18 May 2010

The Great Outdoors


Spring has sprung! Actually, it kinda seems as though we just fast-forwarded this time around right through spring and into summer, at the very beginning of April. And we're still not convinced that global warming, climate change, is a legitimate, serious concern? Uh-huh. Okay then . . .

(Clearly, this post was begun well in the past. Damn you, Writer's Block! And in the interim, the Midwest has experienced a variety of un-summerish weather. Apparently, we get monsoons here now. So let's go ahead and wrap this thing up before I'm washed away in a flood of biblical proportions.)

With the advent of warmer weather comes the opportunity to play outside. In the months since last summer, our son has obviously grown bigger and he is now way more mobile. No longer content to simply sit in a stroller or play in a confined, four-walled space, the Doozer is eager to explore, to run about and experience the great wide open.

[Ed. note: My wife and I had great difficulty agreeing upon a name for our son. We only pulled the trigger after some unnecessary harassment from the woman handling birth certificates at the hospital.
It's a big decision, back off, Lady. She was like an unctuous car salesman working hard to make a sale and get us off the lot. So, anyway, well before he was officially named, since we could not reach a consensus, he was often simply, the Doozer. And is to this day. I'm not entirely sure where it came from. Except it sounds funny and it's fun to say.]

And he's got some outdoor toys now: a ball, some sidewalk chalk. There is more than likely a play structure in his future. Mostly, though, he seems content to simply be outside, in the grass, walking or running, staring at the trees, the birds, stopping on occasion to point out the odd passing car or airplane flying overhead.

So we have entered that phase which encompasses grass stains and scratched knees, of digging in the dirt with bare hands and stomping through puddles. I am not much for the outdoors myself. (My wife often humorously, and accurately, describes the two of us as the country mouse and the town mouse. She couldn't be more right.) I suppose I must get used to it now. We live in a place full of foliage and fauna, so there is much in the way of outdoor activities all around us.

Unfortunately, I envision a camping trip in our future. Our near future. Can't we just take him to a bustling metropolis, replete with the creature comforts of a hotel stay, and introduce him to culture (art, theater, music, etc.)? Must we be subjected to mosquitoes and humidity and eating meals out-of-doors?

My own childhood experiences with nature were fleeting. Vacations meant cities and still do. There was one ill-fated (cue the
Deliverance-style banjo twanging) canoe/camping trip, undertaken by my father and I, along with two friends and their fathers. Having never been in a canoe should have been our first deterrent. But was not. We spent the entire first day paddling like maniacs, finding no balance or rhythm, zig-zagging wildly from riverbank to riverbank, often hurtling headfirst into low-hanging trees.

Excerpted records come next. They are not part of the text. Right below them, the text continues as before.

(* ===== verification/Errors.v ===== *)
(** * The error value every fallible operation returns

    [vgi-rpc/src/errors.rs], with the authentication reasons of [unauthorized.rs].
    A message built by an operation keeps the constant text of the source up to its
    first interpolated value; a message that comes from elsewhere is any bytes. *)

From S2P Require Import Prelude Bytes F64 Json ErrorModel.

Inductive AuthReason :=
| MissingCredential
| InvalidCredential
| ExpiredCredential
| InsufficientScope
| ProxyRequired
| Unauthorized.

#[global] Instance AuthReason_eq_dec : EqDecision AuthReason.
Proof. solve_decision. Defined.

(** The code is its wire name: a client keeps what the server sent. *)
Record ErrorStatus := mkErrorStatus { code : list byte; details : list Value }.

Record RpcError := mkRpcError {
  error_type : list byte;
  message : list byte;
  traceback : list byte;
  err_request_id : list byte;
  auth_reason : option AuthReason;
  retry_after_seconds : option Z;
  error_kind : option (list byte);
  status : option ErrorStatus
}.

#[global] Instance ErrorStatus_eq_dec : EqDecision ErrorStatus.
Proof. solve_decision. Defined.
#[global] Instance RpcError_eq_dec : EqDecision RpcError.
Proof. solve_decision. Defined.

Module RpcErr.
Definition new (ty msg : list byte) : RpcError := mkRpcError ty msg [] [] None None None None.

Definition with_code (c : Code) (e : RpcError) : RpcError :=
  mkRpcError (error_type e) (message e) (traceback e) (err_request_id e) (auth_reason e)
    (retry_after_seconds e) (error_kind e)
    (Some (mkErrorStatus (code_as_str c) (from_option details [] (status e)))).

Definition with_error_kind (k : list byte) (e : RpcError) : RpcError :=
  mkRpcError (error_type e) (message e) (traceback e) (err_request_id e) (auth_reason e)
    (retry_after_seconds e) (Some k) (status e).

Definition with_status (c : Code) (k : list byte) (e : RpcError) : RpcError :=
  with_error_kind k (with_code c e).

Definition with_raw_details (ds : list Value) (e : RpcError) : RpcError :=
  mkRpcError (error_type e) (message e) (traceback e) (err_request_id e) (auth_reason e)
    (retry_after_seconds e) (error_kind e)
    (Some (mkErrorStatus (from_option code [] (status e)) (from_option details [] (status e) ++ ds))).

Definition with_details (ds : list ErrorDetail) (e : RpcError) : RpcError :=
  with_raw_details (to_json <$> ds) e.

Definition with_retry_after (seconds : Z) (e : RpcError) : RpcError :=
  mkRpcError (error_type e) (message e) (traceback e) (err_request_id e) (auth_reason e)
    (Some seconds) (error_kind e) (status e).

Definition set_wire_status (c : list byte) (ds : list Value) (e : RpcError) : RpcError :=
  mkRpcError (error_type e) (message e) (traceback e) (err_request_id e) (auth_reason e)
    (retry_after_seconds e) (error_kind e)
    (if bool_decide (c = []) && bool_decide (ds = []) then None else Some (mkErrorStatus c ds)).

Definition value_error (m : list byte) := new (bs "ValueError") m.
Definition runtime_error (m : list byte) := new (bs "RuntimeError") m.
Definition type_error (m : list byte) := new (bs "TypeError") m.
Definition protocol_error (m : list byte) := new (bs "ProtocolError") m.
Definition version_error (m : list byte) := new (bs "VersionError") m.
Definition permission_error (m : list byte) := new (bs "PermissionError") m.
Definition attribute_error (m : list byte) := new (bs "AttributeError") m.
Definition session_lost_error (m : list byte) :=
  with_status Aborted (bs "session_lost") (new (bs "SessionLostError") m).
Definition DEFAULT_DRAINING_RETRY_AFTER_SECONDS : f64 := f64_of_i64 1.
Definition server_draining_error (m : list byte) :=
  with_details [retry_info DEFAULT_DRAINING_RETRY_AFTER_SECONDS]
    (with_status Unavailable (bs "server_draining") (new (bs "ServerDrainingError") m)).
Definition method_not_implemented (m : list byte) :=
  with_status Unimplemented (bs "method_not_implemented") (attribute_error m).

Definition protocol_version_mismatch (protocol client_version server_version : list byte) : RpcError :=
  let client := if bool_decide (client_version = []) then bs "<not declared>" else client_version in
  with_details
    [PreconditionFailure [mkPreconditionViolation (bs "protocol_version") protocol
       (bs "client declares " ++ client ++ bs ", server requires " ++ server_version ++
        bs "; major and minor must match")]]
    (with_status FailedPrecondition (bs "protocol_version_mismatch")
       (version_error (bs "protocol_version mismatch for protocol "))).

Definition auth_failure (r : AuthReason) (m : list byte) : RpcError :=
  mkRpcError (bs "PermissionError") m [] [] (Some r) None None None.
Definition DEFAULT_AUTH_RETRY_AFTER_SECONDS : Z := 5.
Definition auth_unavailable (m : list byte) : RpcError :=
  with_retry_after DEFAULT_AUTH_RETRY_AFTER_SECONDS (with_code Unavailable (new (bs "AuthUnavailableError") m)).
Definition is_auth_unavailable (e : RpcError) : bool :=
  bool_decide (error_type e = bs "AuthUnavailableError").

(** ** Reading the error model *)
Definition error_code (e : RpcError) : list byte := from_option code [] (status e).
Definition error_details (e : RpcError) : list Value := from_option details [] (status e).
Definition typed_details (e : RpcError) : list ErrorDetail := omap from_json (error_details e).
Definition detail_of (ty : list byte) (e : RpcError) : option ErrorDetail :=
  List.find (fun d => bool_decide (type_name d = ty)) (typed_details e).
Definition retry_delay (e : RpcError) : option f64 :=
  match detail_of RETRY_INFO_TYPE e with Some (RetryInfo d) => d | _ => None end.
Definition error_is_retryable (e : RpcError) : bool := is_retryable (error_code e) (error_details e).

(** ** What a server emits *)
Definition wire_code (e : RpcError) : list byte :=
  if bool_decide (error_code e = []) then code_as_str Unknown else error_code e.

Definition is_retry_info (d : Value) : bool :=
  match d with JObject m => bool_decide (jget (bs "@type") m = Some (JString RETRY_INFO_TYPE)) | _ => false end.

Definition wire_details (e : RpcError) : list Value :=
  match retry_after_seconds e with
  | Some seconds =>
    if existsb is_retry_info (error_details e) then error_details e
    else error_details e ++ [to_json (retry_info (f64_of_i64 seconds))]
  | None => error_details e
  end.
End RpcErr.

(** Custom metadata: [HashMap<String, String>]. *)
Abbreviation Metadata := (gmap (list byte) (list byte)).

Much consternation and cursing ensued.

Yes, son of mine, you have this to look forward to.

But, being a parent, I suppose, is an exercise in sacrifice, of adjusting your tightly-ordered world to suit the whims, needs, and curiosities of the very small human with whom you now share a house.

Who knows, perhaps in the process I will discover my heretofore unknown inner outdoorsman. Perhaps I will learn to love the sights and sounds, the trees, the birds, even the squirrels, deriving from them as much pleasure as my son does.

This is a lesson which I try to be open to, as a parent, a lesson which manifests itself each day in the varied expressions on the Doozer's face. When the world is new, everything is strange and wondrous and beautiful. After years of mowing lawns and raking leaves, of getting your glasses soaked in a sudden downpour or skidding off a snowbound road to find your car stuck in a ditch--it's easy to forget that there are nice things in nature, too.

In a funny way, becoming a parent almost teaches you to become a person again, a human. It's almost magical the way that a kid can reintroduce you to life, make you appreciate it in a whole new way.

All right, you've convinced me, buddy. Let's go stump in the mud . . .

Just give me a second to change out of these Lucky Jeans. And Pumas.

Change should be incremental. Let go, but don't totally lose your wits.